EXISTE POSSIBILIDADE DE REVISÃO DO VALOR DA PENSÃO POR MORTE?

EXISTE POSSIBILIDADE DE REVISÃO DO VALOR DA PENSÃO POR MORTE?

A Primeira Seção do Superior Tribunal de Justiça (STJ) firmou entendimento que a concessão da pensão por morte, embora conceda direito ao pensionista a pedir a revisão da aposentadoria do falecido, não tem como efeito reabrir o prazo decadencial para essa discussão. Caso o prazo decadencial do benefício originário já tenha decorrido, a contagem não pode ser reaberta para a parte dependente, beneficiária da pensão.

O que é o prazo decadencial ?

A decadência é a perda do direito, por inércia do titular, em pleitear um determinado direito. No direito previdenciário, este prazo é de 10 anos.

Quando inicia o prazo de 10 anos?

São duas as situações em que dão início ao prazo decadencial: A contar do primeiro dia do mês seguinte ao do recebimento da primeira prestação ou do dia em que tomar conhecimento da decisão que indeferir efinitivamente no âmbito administrativo.

A fim de exemplificar, vamos apontar o seguinte caso: um determinado segurado realiza um requerimento de aposentadoria por idade em 01 de janeiro de 2020, sendo o benefício pago em 01 de fevereiro de 2020. Caso este segurado não faça qualquer pedido de revisão dentro de 10 anos, ocorrerá a decadência de seu direito em 01 de fevereiro de 2030.

Entretanto se este mesmo segurado realiza um pedido de revisão dentro deste período, a data de início do prazo decadencial será do momento em que houver uma resposta definitiva do INSS indeferindo o pedido.

A decadência nos casos de pensão por morte

Conforme dispõe o entendimento do STJ, os beneficiários da pensão por morte também podem fazer o requerimento de revisão, desde que o prazo de 10 anos não tenha se esgotado.

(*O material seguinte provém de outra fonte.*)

Fixpoint value_induction (v : value) : P v :=
  match v with
  | Int n => HInt n
  | Str s => HStr s
  | List l => HList l ((fix go l := match l return Forall P l with
                                   | [] => Forall_nil_2 _
                                   | x :: l' => Forall_cons_2 _ _ _ (value_induction x) (go l')
                                   end) l)
  | Dict d => HDict d ((fix go d := match d return Forall (fun kv => P (snd kv)) d with
                                   | [] => Forall_nil_2 _
                                   | kv :: d' => Forall_cons_2 _ _ _ (value_induction (snd kv)) (go d')
                                   end) d)
  end.
End value_induction.

(** ** Strings *)

Lemma take_drop_str n s : str_take n s +:+ str_drop n s = s.
Proof. revert s. induction n as [|n IH]; intros [|c s]; try done. cbn [str_take str_drop]. by rewrite str_app_cons, IH. Qed.

Lemma take_app_str s t : str_take (String.length s) (s +:+ t) = s.
Proof. induction s as [|c s IH]; [by destruct t|]. rewrite str_app_cons. cbn [String.length str_take]. by rewrite IH. Qed.

Lemma drop_app_str s t : str_drop (String.length s) (s +:+ t) = t.
Proof. induction s as [|c s IH]; [by destruct t|]. rewrite str_app_cons. exact IH. Qed.

Lemma concat_all_app l l' : concat_all (l ++ l') = concat_all l +:+ concat_all l'.
Proof. induction l as [|s l IH]; [done|]. cbn [app concat_all foldr]. fold (concat_all (l ++ l')). by rewrite IH, str_app_assoc. Qed.

Lemma concat_all_cons s l : concat_all (s :: l) = s +:+ concat_all l.
Proof. done. Qed.

(** ** Reading a part of the text *)

Definition len (s : string) : Z := Z.of_nat (String.length s).

Lemma len_app s t : len (s +:+ t) = len s + len t.
Proof. unfold len. rewrite str_length_app. lia. Qed.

Vamos ao seguinte exemplo: um segurado se aposenta em 01 de janeiro de 1990, sem nunca realizar um pedido de revisão, falecendo em 01 de janeiro de 2019. Sua esposa faz o requerimento de pensão por morte logo em seguida, porém, percebe que o valor do benefício é baixo, comparado ao valor das contribuições que eram feitas pelo seu esposo.

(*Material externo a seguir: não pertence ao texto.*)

Lemma runs_ReadByte n : runs n got ReadByte.
Proof.
  intros d _. unfold ReadByte. destruct (rest d) as [|c s] eqn:Hr; [split; [by exists ""; rewrite Hr|by intros []]|].
  split; [by exists (String c "")|]. cbn. lia.
Qed.

Lemma runs_readUntil n sep : reads_on n (readUntil sep).
Proof.
  intros d _. unfold readUntil. destruct (read_until sep (rest d) d) as [[u|[e|]] d'] eqn:Hr; [|done|].
  - destruct u. apply read_until_inv in Hr as (p & t & -> & ->). split; [|done]. exists (p +:+ String sep ""). by rewrite <-str_app_assoc.
  - revert Hr. generalize (rest d) as s. intros s. revert d. induction s as [|c s IH]; intros d; cbn [read_until]; [done|].
    destruct (decide _); [done|apply IH].
Qed.

Lemma runs_readBytes n k : reads_on n (readBytes k).
Proof.
  intros d _. unfold readBytes. destruct (_ =? _); [|by destruct (is_EOF (ending d))]. split; [|done].
  eexists. symmetry. apply take_drop_str.
Qed.

Lemma runs_readFull n k : reads_on n (readFull k).
Proof.
  intros d _. unfold readFull. destruct (_ =? _); [|by destruct (is_EOF (ending d))]. split; [|done].
  eexists. symmetry. apply take_drop_str.
Qed.

Lemma runs_CopyN n k : reads_on n (CopyN k).
Proof.
  intros d _. unfold CopyN. destruct (_ =? _); [|by destruct (is_EOF (ending d))]. split; [|done].
  eexists. symmetry. apply take_drop_str.
Qed.

Create HintDb runs.
#[export] Hint Resolve runs_throw runs_get runs_add_Offset runs_WriteByte runs_WriteString runs_buf_Reset runs_readUntil
  runs_readBytes runs_readFull runs_CopyN : runs.

(** Straight code: a bind, a case, or an operation with a lemma. *)
Ltac run :=
  repeat first
    [ solve [auto with runs nocore]
    | apply runs_ret; solve [intros Habsurd; first [discriminate Habsurd | destruct Habsurd; done | by apply Habsurd]]
    | apply runs_bind; [solve [auto with runs nocore]|intros ?]
    | match goal with
      | |- runs _ _ (match ?x with _ => _ end) => destruct x
      | |- runs _ _ (let '_ := ?x in _) => destruct x
      end
    | progress cbv zeta ].

Lemma runs_parseStringLength n : reads_on n parseStringLength.
Proof. unfold parseStringLength, checkBufferedInt. run. Qed.
#[export] Hint Resolve runs_parseStringLength : runs.

Lemma runs_parseStringInterface n : reads_on n parseStringInterface.
Proof. unfold parseStringInterface. run. Qed.
#[export] Hint Resolve runs_parseStringInterface : runs.

Lemma runs_readInt n : reads_on n readInt.
Proof. unfold readInt, checkBufferedInt. run. Qed.
#[export] Hint Resolve runs_readInt : runs.

Lemma runs_parseIntInterface n : reads_on n parseIntInterface.
Proof.
  unfold parseIntInterface. run. apply runs_bind; [|intros ?; run]. run.
Qed.
#[export] Hint Resolve runs_parseIntInterface : runs.

(** ** Loops *)

Definition found {A} (r : option A) : Prop := r <> None.

Lemma runs_parse_list n parse : runs n found parse -> forall fuel l, (n < fuel)%nat -> reads_on n (parse_list parse fuel l).
Proof.
  intros Hp fuel. revert n Hp. induction fuel as [|fuel IH]; intros n Hp l Hn; [lia|]. cbn [parse_list].
  eapply runs_bind_strict; [exact Hp|]. intros [v|]; [left|right; run]. split; [done|].
  intros k Hk. apply IH; [by eapply runs_weaken; [exact Hp|lia|]|lia].
Qed.

Lemma runs_parse_dict n parse : runs n found parse -> forall fuel last l, (n < fuel)%nat -> reads_on n (parse_dict parse fuel last l).
Proof.
  intros Hp fuel. revert n Hp. induction fuel as [|fuel IH]; intros n Hp last l Hn; [lia|]. cbn [parse_dict].
  apply runs_bind; [run|]. intros ?. eapply runs_bind_strict; [exact Hp|]. intros [v|]; [left|right; run]. split; [done|].
  intros k Hk. destruct v as [|key| |]; [run| |run|run]. apply runs_bind; [run|]. intros _. apply runs_bind; [run|]. intros o.
  apply runs_bind; [eapply runs_weaken; [exact Hp|lia|done]|]. intros [v|]; [|run].
  apply IH; [by eapply runs_weaken; [exact Hp|lia|]|lia].
Qed.
(* ===== verification/BencodeAssign.v ===== *)
(** * What a variable holds after decoding

    [assign] says which variable of a type a value gives, without a decoder:
    numbers that fit, strings, lists element by element, and the fields of a
    struct by their keys. On a text that the encoder wrote, the decoder does
    just that ([parse_assign]). *)

From S2P Require Import Prelude GoErrors GoTime Strconv Bencode BencodeFacts BencodeTypes BencodeFuel.
From Stdlib Require Import ZArith Lia Ascii String.
From stdpp Require Import base strings list sorting.
Import strconv bencode decoder.

Local Open Scope Z_scope.
Local Open Scope bencode_scope.

(** ** The reference definition *)

Definition in_int64 (n : Z) : bool := (minInt64 <=? n) && (n <=? maxInt64).
Definition in_uint64 (n : Z) : bool := (0 <=? n) && (n <=? maxUint64).

Definition assign_int (t : gtype) (n : Z) : option gvalue :=
  match t with
  | TInt bits => if in_int64 n && fits_int bits n then Some (GInt n) else None
  | TUint bits => if in_uint64 n && fits_uint bits n then Some (GInt n) else None
  | TBool => Some (GBool (negb (n =? 0)))
  | _ => None
  end.

Definition assign_string (t : gtype) (s : string) : option gvalue :=
  match t with
  | TString => Some (GString s)
  | TBytes => Some (GBytes s)
  | TBool => Some (GBool (default (negb (len s =? 0)) (ParseBool s)))
  | _ => None
  end.

(** The variable of a value that does not fit, when that is a type error. *)
Definition misfit (t : gtype) (v : value) : option gvalue :=
  match v, t with
  | Int n, TInt bits => if in_int64 n && negb (fits_int bits n) then Some (zero t) else None
  | Int n, TUint bits => if in_uint64 n && negb (fits_uint bits n) then Some (zero t) else None
  | Int _, (TString | TBytes | TSlice _ | TMap _ | TStruct _) => Some (zero t)
  | Str _, (TInt _ | TUint _ | TSlice _ | TMap _ | TStruct _) => Some (zero t)
  | _, _ => None
  end.

Definition through (t : gtype) : gtype * (gvalue -> gvalue) :=
  match t with TPtr elem => (elem, fun g => GPtr (Some g)) | _ => (t, id) end.

Definition all_or_none (l : list (option gvalue)) : option (list gvalue) :=
  foldr (fun x r => match x, r with Some g, Some gs => Some (g :: gs) | _, _ => None end) (Some []) l.

(** One entry of a dictionary. *)
Definition assign_entry (assign : gtype -> option gvalue) (t : gtype) (g : gvalue) (kv : string * value) : option gvalue :=
  match getDictField t (fst kv) with
  | None => Some g
  | Some (field, ignore) =>
      match assign field with
      | Some x => Some (set_field g (fst kv) x)
      | None => if ignore : bool then set_field g (fst kv) <$> misfit field (snd kv) else None
      end
  end.

Fixpoint assign (v : value) (t : gtype) : option gvalue :=
  let '(t0, wrap) := through t in
  wrap <$>
  match t0, v with
  | TUnmarshaler _ f, _ => match f (Marshal v) with Done g => Some g | Raised _ => None end
  | TPtr _, _ => None
  | _, Int n => assign_int t0 n
  | _, Str s => assign_string t0 s
  | TSlice elem, List l => (fun gs => GSlice (Some gs)) <$> all_or_none (map (fun x => assign x elem) l)
  | TBytes, List l => (fun gs => GBytes (bytes_of gs)) <$> all_or_none (map (fun x => assign x (TUint 8)) l)
  | _, List l => match map (fun x => assign x t0) l with [r] => r | _ => None end
  | (TMap _ | TStruct _), Dict d => fold_left (fun acc kv => match acc with Some g => assign_entry (assign (snd kv)) t0 g kv | None => None end) d (Some (zero t0))
  | _, Dict _ => None
  end.

(** ** Buffers

    Numbers are added to what the buffer holds, and a type that decodes itself
    leaves its text there: fortunately no type does both. *)

Fixpoint int_first (t : gtype) : bool :=
  match t with
  | TInt _ | TUint _ | TBool | TBytes => true
  | TPtr t' | TSlice t' => int_first t'
  | _ => false
  end.

Definition ready (t : gtype) (b : string) : Prop := int_first t = true -> b = "".

(** ** The decoder does what [assign] says *)

Section limit.
Context (limit : Z) (Hlimit : limit <= maxInt64).

(** [m] reads [p] and answers [g], when strings may be as long as [limit]; the
    decoder is still ready for [t]. *)
Definition stores (m : M parsed) (t : gtype) (p : string) (g : gvalue) : Prop := forall d s, getMaxStrLen d = limit -> ready t (buf d) ->
  rest d = p +:+ s -> exists b, m d = (Done (g, (true, None)), after d p s b) /\ ready t b.

(** ** Numbers and strings *)

Lemma parseInt_start n s d : buf d = "" -> rest d = (int_text n +:+ "e") +:+ s ->
  readInt d = (Done None, after d (int_text n +:+ "e") s (int_text n)).
Proof.
  intros Hb Hr. unfold readInt, bind, readUntil, checkBufferedInt, get. rewrite Hr, <-str_app_assoc.
  change ("e" +:+ s) with (String "e" s). rewrite read_until_app by by apply int_text_absent.
  cbn [buf after]. by rewrite Hb, str_app_nil_l, plain_int_text.
Qed.

Lemma ParseUint_text n : 0 <= n -> ParseUint (int_text n) = if n <=? maxUint64 then Ok n else Err ErrRange.
Proof.
  intros Hn. destruct (decide (n = 0)) as [->|Hz]; [done|]. destruct (int_text_shape n Hz) as (u & Hu & [(_ & Hv & ->)|(? & _)]); [|lia].
  destruct (nonzero_head_text u Hu) as (c & p & Hp & _). rewrite ParseUint_digits by first [apply uint_text|by rewrite Hp].
  by rewrite uint_value, Hv.
Qed.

Neste caso, a beneficiária não fará jus à revisão do benefício, já que havia ocorrido a decadência do benefício de aposentadoria de seu esposo.

Porém, caso ainda não tenha ocorrido decadência do benefício de aposentadoria do falecido, esta segurada poderá requerer a revisão normalmente com o prazo decadencial fixado na data da pensão por morte.

Quando existe possibilidade de revisão

Diversas são as situações em que ensejam a possibilidade de revisão de benefícios.

Diariamente recebemos em nosso escritório pessoas que alegam ter um determinado tempo de contribuição e que se depararam com um tempo muito inferior ao se aposentarem por não constar no sistema do INSS determinados vínculos de trabalho, o que diminui o número de contribuições e, consequentemente, o valor do benefício.

Além disso, notamos divergências nos valores da contribuição e aqueles constantes no CNIS contribuição, ausência de reconhecimento de especialidade de vínculos e ausência de computo de período de recebimento de auxílio doença.

Caso o segurado tenha o pedido de revisão de benefício indeferido pelo INSS, este poderá requerer a revisão através de um processo judicial, em que serão apresentados os motivos que ensejam o direito.